■ **What the exercise asks**: Take the material below and reproduce, word for word, only the lines from the line with "(λ r, if decide" through the line with "[|apply NoDup_filter, NoDup_fmap_2_strong].".

..........

Lemma find_due_spec now limit l out :
  length out < limit → find_due now limit l out = out ++ take (limit - length out) (due_ids now l).
Proof.
  revert out. induction l as [|[id r] l IH]; intros out Hout; simpl.
  - change (due_ids now []) with (@nil uuid). by rewrite take_nil, app_nil_r.
  - unfold due_ids. rewrite filter_cons; simpl.
    destruct (due now r) eqn:Hd;
      [rewrite (decide_True (P := true = true)) by done|rewrite (decide_False (P := false = true)) by done].
    + rewrite fmap_cons. fold (due_ids now l). rewrite length_app; simpl.
      destruct (limit - length out) as [|k] eqn:Hk; [lia|]. simpl. case_decide as Hl.
      * assert (k = 0) as -> by lia. by rewrite take_0.
      * rewrite IH by (rewrite length_app; simpl; lia). rewrite length_app; simpl.
        replace (limit - (length out + 1)) with k by lia. by rewrite <-app_assoc.
    + fold (due_ids now l). by apply IH.
Qed.

Section DispatcherProps.
Context `{EnvLaws}.
Implicit Types w : World MemStore.

Definition sends_ok : Prop := ∀ hist id, ext_result hist (MAdvance id) = None.

(** ** The timer *)
Lemma publish_all ids w :
  let w' := (for_each (λ id, do* mq_PublishSagaAdvance (uuid_string id) in ret tt) ids w).2 in
  w_store w' = w_store w ∧
  (w_out w').*1 = (w_out w).*1 ++ ((λ id, MAdvance (uuid_string id)) <$> ids).
Proof.
  revert w. induction ids as [|id ids IH]; intros w; cbn [for_each]; [by rewrite app_nil_r|].
  set (w1 := (send (MAdvance (uuid_string id)) w).2).
  assert ((do* mq_PublishSagaAdvance (uuid_string id) in ret tt) w = (tt, w1)) as E by done.
  rewrite (bind_step _ _ _ _ _ E). destruct (IH w1) as [Hs Ho]. split; [exact Hs|].
  rewrite Ho. change ((w_out w1).*1) with ((w_out w ++ [(MAdvance (uuid_string id), ext_result (w_out w) (MAdvance (uuid_string id)))]).*1).
  by rewrite fmap_app, <-app_assoc.
Qed.

(** A timer tick publishes one advance for each due run, at most a batch of
    them, and writes nothing: the runs are paused ones whose wakeup time has come,
    each once, and when fewer than a batch are due every due run is published. *)
Theorem timer_tick_publishes_due batchSize w :
  let n := if decide (batchSize = 0) then 100 else batchSize in
  ∃ ids w', timer_tick mq_PublishSagaAdvance batchSize w = (tt, w') ∧
    w_store w' = w_store w ∧
    (w_out w').*1 = (w_out w).*1 ++ ((λ id, MAdvance (uuid_string id)) <$> ids) ∧
    NoDup ids ∧ length ids ≤ n ∧
    (∀ id, id ∈ ids → ∃ r, runs (w_store w) !! id = Some r ∧ due (w_clk w) r = true) ∧
    (length ids < n → ∀ id r, runs (w_store w) !! id = Some r → due (w_clk w) r = true → id ∈ ids).
Proof.
  intros n. set (all := due_ids (w_clk w) (range_map (runs (w_store w)))).
  assert (∀ id, id ∈ all ↔ ∃ r, runs (w_store w) !! id = Some r ∧ due (w_clk w) r = true) as Hall.
  { intros id. unfold all, due_ids. rewrite list_elem_of_fmap. split.
    - intros ([j r] & -> & [Hd Hin]%list_elem_of_filter). simpl in *.
      rewrite range_map_perm, elem_of_map_to_list in Hin. eauto.
    - intros (r & Hr & Hd). exists (id, r). split; [done|]. apply list_elem_of_filter. split; [done|].
      by rewrite range_map_perm, elem_of_map_to_list. }
  assert (NoDup all) as Hnd.
  { unfold all, due_ids. rewrite range_map_perm. apply NoDup_fmap_fst.
    - intros k a b [_ Ha]%list_elem_of_filter [_ Hb]%list_elem_of_filter.
      apply elem_of_map_to_list in Ha, Hb. congruence.
    - apply NoDup_filter, NoDup_map_to_list. }
  destruct (publish_all (take n all) w) as [Hs Ho].
  destruct (for_each _ (take n all) w) as [[] w'] eqn:E. cbn [snd] in Hs, Ho.
  exists (take n all), w'. split; [|split; [exact Hs|split; [exact Ho|]]].
  - unfold timer_tick. rewrite bind_Clock_Now. cbv zeta. fold n.
    unfold FindRunsByDueWakeup; simpl. unfold mem_FindRunsByDueWakeup.
    rewrite bind_assoc, bind_get_store, bind_ret.
    rewrite find_due_spec by (unfold n; case_decide; simpl; lia). simpl. rewrite Nat.sub_0_r. fold all.
    exact E.
  - split_and!.
    + rewrite <-(take_drop n all) in Hnd. by apply NoDup_app in Hnd as [].
    + rewrite length_take. lia.
    + intros id (i & Hi & _)%elem_of_take. apply Hall. by eapply list_elem_of_lookup_2.
    + rewrite length_take. intros Hlt id r Hr Hd. rewrite take_ge by lia. apply Hall. eauto.
Qed.

(** ** Events *)

(** The headers a run awaits are among those of the delivery. *)
Definition takes (headers : gmap string string) (r : SagaRun) : Prop :=
  ∀ k v, run_AwaitedEventHeaders r !! k = Some v → headers !! k = Some v.

Lemma takes_iff headers r : takes headers r ↔ headersSubset (run_AwaitedEventHeaders r) headers = true.
Proof. unfold headersSubset. by rewrite bool_decide_eq_true. Qed.
#[export] Instance takes_dec headers r : Decision (takes headers r).
Proof.
  refine (cast_if (decide (headersSubset (run_AwaitedEventHeaders r) headers = true)));
    by rewrite takes_iff.
Defined.

(** The run waits for the delivery. *)
Definition awaits_delivery (d : EventDelivery) (r : SagaRun) : Prop :=
  awaits_topic (ed_Topic d) r ∧ takes (ed_Headers d) r.
#[export] Instance awaits_delivery_dec d r : Decision (awaits_delivery d r).
Proof. unfold awaits_delivery. apply _. Defined.

Definition advance_msg (r : SagaRun) : Msg := MAdvance (uuid_string (run_ID r)).

Lemma deliver_runs headers l w :
  sends_ok → NoDup (run_ID <$> l) →
  (∀ r, r ∈ l → runs (w_store w) !! run_ID r = Some r) →
  ∃ w', for_each_err (deliver_run (Some mq_PublishSagaAdvance) headers) l w = (Ok tt, w') ∧
    (w_out w').*1 = (w_out w).*1 ++ (advance_msg <$> filter (takes headers) l) ∧
    (∀ r, r ∈ l → takes headers r → runs (w_store w') !! run_ID r = Some (row_clear_awaits r)) ∧
    (∀ id, (∀ r, r ∈ l → takes headers r → run_ID r ≠ id) →
       runs (w_store w') !! id = runs (w_store w) !! id).
Proof.
  intros Hok Hnd Hl. revert w Hl. induction l as [|r l IH]; intros w Hl; cbn [for_each_err].
  - exists w. split_and!; [done|by rewrite app_nil_r|by intros r ?%elem_of_nil|done].
  - rewrite fmap_cons in Hnd. apply NoDup_cons in Hnd as [Hr Hnd].
    pose proof (Hl r ltac:(left)) as Hrow. rewrite filter_cons.
    destruct (decide (takes headers r)) as [Hh|Hh].
    + pose proof (proj1 (takes_iff _ _) Hh) as Hb.
      set (w1 := (send (advance_msg r) (set_store (set_runs (<[run_ID r := row_clear_awaits r]>
                    (runs (w_store w))) (w_store w)) w)).2).
      assert (deliver_run (Some mq_PublishSagaAdvance) headers r w = (Ok tt, w1)) as E.
      { unfold deliver_run. rewrite Hb. cbn [negb].
        change (WakeFromExternal (run_ID r)) with (upd_run (run_ID r) row_clear_awaits).
        rewrite (bind_step _ _ _ _ _ (upd_run_found (run_ID r) row_clear_awaits w r Hrow)).
        unfold w1, bind, mq_PublishSagaAdvance, send, advance_msg. by rewrite !Hok. }
      destruct (IH Hnd w1) as (w' & E' & Ho & Hhit & Hmiss).
      { intros s Hs. unfold w1; simpl. rewrite lookup_insert_ne; [apply Hl; by right|].
        intros Heq. apply Hr. rewrite Heq. by apply list_elem_of_fmap_2. }
      exists w'. mstep E. split; [exact E'|]. split_and!.
      * rewrite Ho, fmap_cons. unfold w1; simpl. rewrite fmap_app, <-app_assoc. done.
      * intros s [->|Hs]%elem_of_cons Hsh; [|by apply Hhit].
        rewrite Hmiss; [unfold w1; simpl; by rewrite lookup_insert_eq|].
        intros s Hs _ Heq. apply Hr. rewrite <-Heq. by apply list_elem_of_fmap_2.
      * intros id Hid. rewrite Hmiss by (intros s Hs; apply Hid; by right).
        unfold w1; simpl. apply lookup_insert_ne. apply Hid; [left|done].
    + assert (headersSubset (run_AwaitedEventHeaders r) headers = false) as Hb
        by (apply not_true_is_false; by rewrite <-takes_iff).
      assert (deliver_run (Some mq_PublishSagaAdvance) headers r w = (Ok tt, w)) as E.
      { unfold deliver_run. by rewrite Hb. }
      destruct (IH Hnd w) as (w' & E' & Ho & Hhit & Hmiss); [intros s Hs; apply Hl; by right|].
      exists w'. mstep E. split; [exact E'|]. split_and!; [done| |].
      * intros s [->|Hs]%elem_of_cons Hsh; [done|by apply Hhit].
      * intros id Hid. apply Hmiss. intros s Hs. apply Hid. by right.
Qed.

(** C32: an event wakes exactly the runs that wait for it: while publishing works,
    [Deliver] succeeds, clears the await markers of every paused run whose topic is
    the delivery's and whose awaited headers are all present with their values,
    publishes one advance for each of them, and leaves every other run alone. *)
Theorem Deliver_wakes_matching d w :
  sends_ok → reachable w →
  ∃ w' woken, Deliver (Some mq_PublishSagaAdvance) d w = (Ok tt, w') ∧
    woken ≡ₚ filter (awaits_delivery d) (map_to_list (runs (w_store w))).*2 ∧
    (w_out w').*1 = (w_out w).*1 ++ (advance_msg <$> woken) ∧
    ∀ id, runs (w_store w') !! id =
      (λ r, if decide (awaits_delivery d r) then row_clear_awaits r else r) <$>
      runs (w_store w) !! id.
Proof.
  intros Hok Hre. pose proof (wf_runs _ _ (reachable_Inv _ Hre)) as Hk.
  set (l := filter (awaits_topic (ed_Topic d)) (range_map (runs (w_store w))).*2).
  assert (∀ r, r ∈ (range_map (runs (w_store w))).*2 ↔ runs (w_store w) !! run_ID r = Some r) as Hin.
  { intros r. rewrite range_rows, list_elem_of_fmap. split.
    - intros ([k r'] & -> & Hr%elem_of_map_to_list). simpl. by rewrite (proj1 (Hk _ _ Hr)).
    - intros Hr. exists (run_ID r, r). by rewrite elem_of_map_to_list. }
  assert (NoDup (run_ID <$> l)) as Hnd.
  { apply NoDup_fmap_2_strong; [|apply NoDup_filter, NoDup_fmap_2_strong].
    - intros x y [_ Hx%Hin]%list_elem_of_filter [_ Hy%Hin]%list_elem_of_filter Hxy.
      rewrite Hxy, Hy in Hx. by simplify_eq.
    - intros [k x] [j y] Hx Hy Hxy. simpl in Hxy. subst.
      rewrite range_map_perm in Hx, Hy. apply elem_of_map_to_list in Hx, Hy.
      by rewrite <-(proj1 (Hk _ _ Hx)), <-(proj1 (Hk _ _ Hy)).
    - rewrite range_map_perm. apply NoDup_map_to_list. }
  destruct (deliver_runs (ed_Headers d) l w Hok Hnd) as (w' & E & Ho & Hhit & Hmiss).
  { intros r Hr. apply Hin. by apply list_elem_of_filter in Hr as []. }
  exists w', (filter (takes (ed_Headers d)) l).
  split_and!.
  - unfold Deliver. change (FindRunsByAwaitedEvent (ed_Topic d)) with (mem_FindRunsByAwaitedEvent (ed_Topic d)).
    unfold mem_FindRunsByAwaitedEvent. rewrite bind_assoc, bind_get_store, bind_ret. exact E.
  - unfold l. rewrite list_filter_filter, range_rows.
    erewrite list_filter_iff; [reflexivity|]. intros r. unfold awaits_delivery. tauto.
  - exact Ho.
  - intros id. destruct (runs (w_store w) !! id) as [r|] eqn:Hr; simpl.
    + assert (run_ID r = id) as <- by apply (Hk _ _ Hr).
      case_decide as Ha.
      * destruct Ha as [Ht Hh]. apply Hhit; [|done]. apply list_elem_of_filter. split; [done|by apply Hin].
      * rewrite Hmiss; [done|]. intros s [Ht Hs]%list_elem_of_filter Hh Heq. apply Hin in Hs.
        rewrite Heq, Hr in Hs. simplify_eq. by apply Ha.
    + rewrite Hmiss; [done|]. intros s [_ Hs]%list_elem_of_filter _ Heq. apply Hin in Hs. congruence.
Qed.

..........

■ **Problem solution**:
      (λ r, if decide (awaits_delivery d r) then row_clear_awaits r else r) <$>
      runs (w_store w) !! id.
Proof.
  intros Hok Hre. pose proof (wf_runs _ _ (reachable_Inv _ Hre)) as Hk.
  set (l := filter (awaits_topic (ed_Topic d)) (range_map (runs (w_store w))).*2).
  assert (∀ r, r ∈ (range_map (runs (w_store w))).*2 ↔ runs (w_store w) !! run_ID r = Some r) as Hin.
  { intros r. rewrite range_rows, list_elem_of_fmap. split.
    - intros ([k r'] & -> & Hr%elem_of_map_to_list). simpl. by rewrite (proj1 (Hk _ _ Hr)).
    - intros Hr. exists (run_ID r, r). by rewrite elem_of_map_to_list. }
  assert (NoDup (run_ID <$> l)) as Hnd.
  { apply NoDup_fmap_2_strong; [|apply NoDup_filter, NoDup_fmap_2_strong].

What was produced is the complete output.